## RECORDS SHOWN

Definition LiFiProvider (config : SwapProviderConfig) (http : JsonHttpClient) : SwapProvider :=
  {| pr_get_quote := get_quote config http; pr_build_execution quote := pure (build_execution quote) |}.
End lifi.
End LiFi.

(** * cowswap.py *)

Module CowSwap.
Section cowswap.
Context {W : Web3} {I : IsoFormat}.

Definition COW_NETWORK_SLUG_BY_CHAIN_ID : list (Z * string) :=
  [(1, "mainnet"); (100, "gnosis"); (42161, "arbitrum_one"); (8453, "base")].

Definition cow_network_slug_for_chain_id (chain_id : Z) : result exn string :=
  match List.find (fun kv => kv.1 =? chain_id) COW_NETWORK_SLUG_BY_CHAIN_ID with
  | Some kv => Ok kv.2
  | None => Err (SwapProviderError ("CoW Swap has no network slug mapping for chain_id=" ++ py_str_int chain_id ++
                                    ". Known: 1, 100, 8453, 42161."))
  end.

(** The body is read without the blanks around it. *)
Definition _post_cow_order_urllib (base_url path : string) (payload : dict) (headers : list (string * string))
    : online (result exn dict) :=
  prog_bind (urlopen {| hr_method := "POST"; hr_url := rstrip_if is_slash base_url ++ "/" ++ lstrip_if is_slash path;
                        hr_headers := dict_update [("Content-Type", "application/json")] headers;
                        hr_data := Some (VDict payload); hr_timeout := 20 |}) (fun answer =>
    Ret match answer with
        | HttpStatus _ _ _ | HttpFailed _ _ => Err (SwapProviderError "CoW order submission request failed.")
        | HttpGarbled => Err (ValueError "'utf-8' codec can't decode the body")
        | HttpBody text json =>
            let body := py_strip text in
            if str_empty body then Ok [] else
            match json with
            | None => Ok [("orderUid", VStr body)]
            | Some (VDict parsed) => Ok parsed
            | Some (VStr parsed) => Ok [("orderUid", VStr parsed)]
            | Some _ => Err (SwapProviderError "CoW order submission returned an unexpected JSON value.")
            end
        end).

Definition _headers (config : SwapProviderConfig) := auth_header "Authorization" "Bearer " config.

Definition _spender (response quote_payload : dict) : option string :=
  let keys := ["spender"; "allowanceTarget"; "vaultRelayer"] in
  opt_or (first_text keys response) (first_text keys quote_payload).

## REQUIREMENT
Return the entries above exactly as they appear.

## RESPONSE AREA
Definition LiFiProvider (config : SwapProviderConfig) (http : JsonHttpClient) : SwapProvider :=
  {| pr_get_quote := get_quote config http; pr_build_execution quote := pure (build_execution quote) |}.
End lifi.
End LiFi.

(** * cowswap.py *)

Module CowSwap.
Section cowswap.
Context {W : Web3} {I : IsoFormat}.

Definition COW_NETWORK_SLUG_BY_CHAIN_ID : list (Z * string) :=
  [(1, "mainnet"); (100, "gnosis"); (42161, "arbitrum_one"); (8453, "base")].

Definition cow_network_slug_for_chain_id (chain_id : Z) : result exn string :=
  match List.find (fun kv => kv.1 =? chain_id) COW_NETWORK_SLUG_BY_CHAIN_ID with
  | Some kv => Ok kv.2
  | None => Err (SwapProviderError ("CoW Swap has no network slug mapping for chain_id=" ++ py_str_int chain_id ++
                                    ". Known: 1, 100, 8453, 42161."))
  end.

(** The body is read without the blanks around it. *)
Definition _post_cow_order_urllib (base_url path : string) (payload : dict) (headers : list (string * string))
    : online (result exn dict) :=
  prog_bind (urlopen {| hr_method := "POST"; hr_url := rstrip_if is_slash base_url ++ "/" ++ lstrip_if is_slash path;
                        hr_headers := dict_update [("Content-Type", "application/json")] headers;
                        hr_data := Some (VDict payload); hr_timeout := 20 |}) (fun answer =>
    Ret match answer with
        | HttpStatus _ _ _ | HttpFailed _ _ => Err (SwapProviderError "CoW order submission request failed.")
        | HttpGarbled => Err (ValueError "'utf-8' codec can't decode the body")
        | HttpBody text json =>
            let body := py_strip text in
            if str_empty body then Ok [] else
            match json with
            | None => Ok [("orderUid", VStr body)]
            | Some (VDict parsed) => Ok parsed
            | Some (VStr parsed) => Ok [("orderUid", VStr parsed)]
            | Some _ => Err (SwapProviderError "CoW order submission returned an unexpected JSON value.")
            end
        end).

Definition _headers (config : SwapProviderConfig) := auth_header "Authorization" "Bearer " config.

Definition _spender (response quote_payload : dict) : option string :=
  let keys := ["spender"; "allowanceTarget"; "vaultRelayer"] in
  opt_or (first_text keys response) (first_text keys quote_payload).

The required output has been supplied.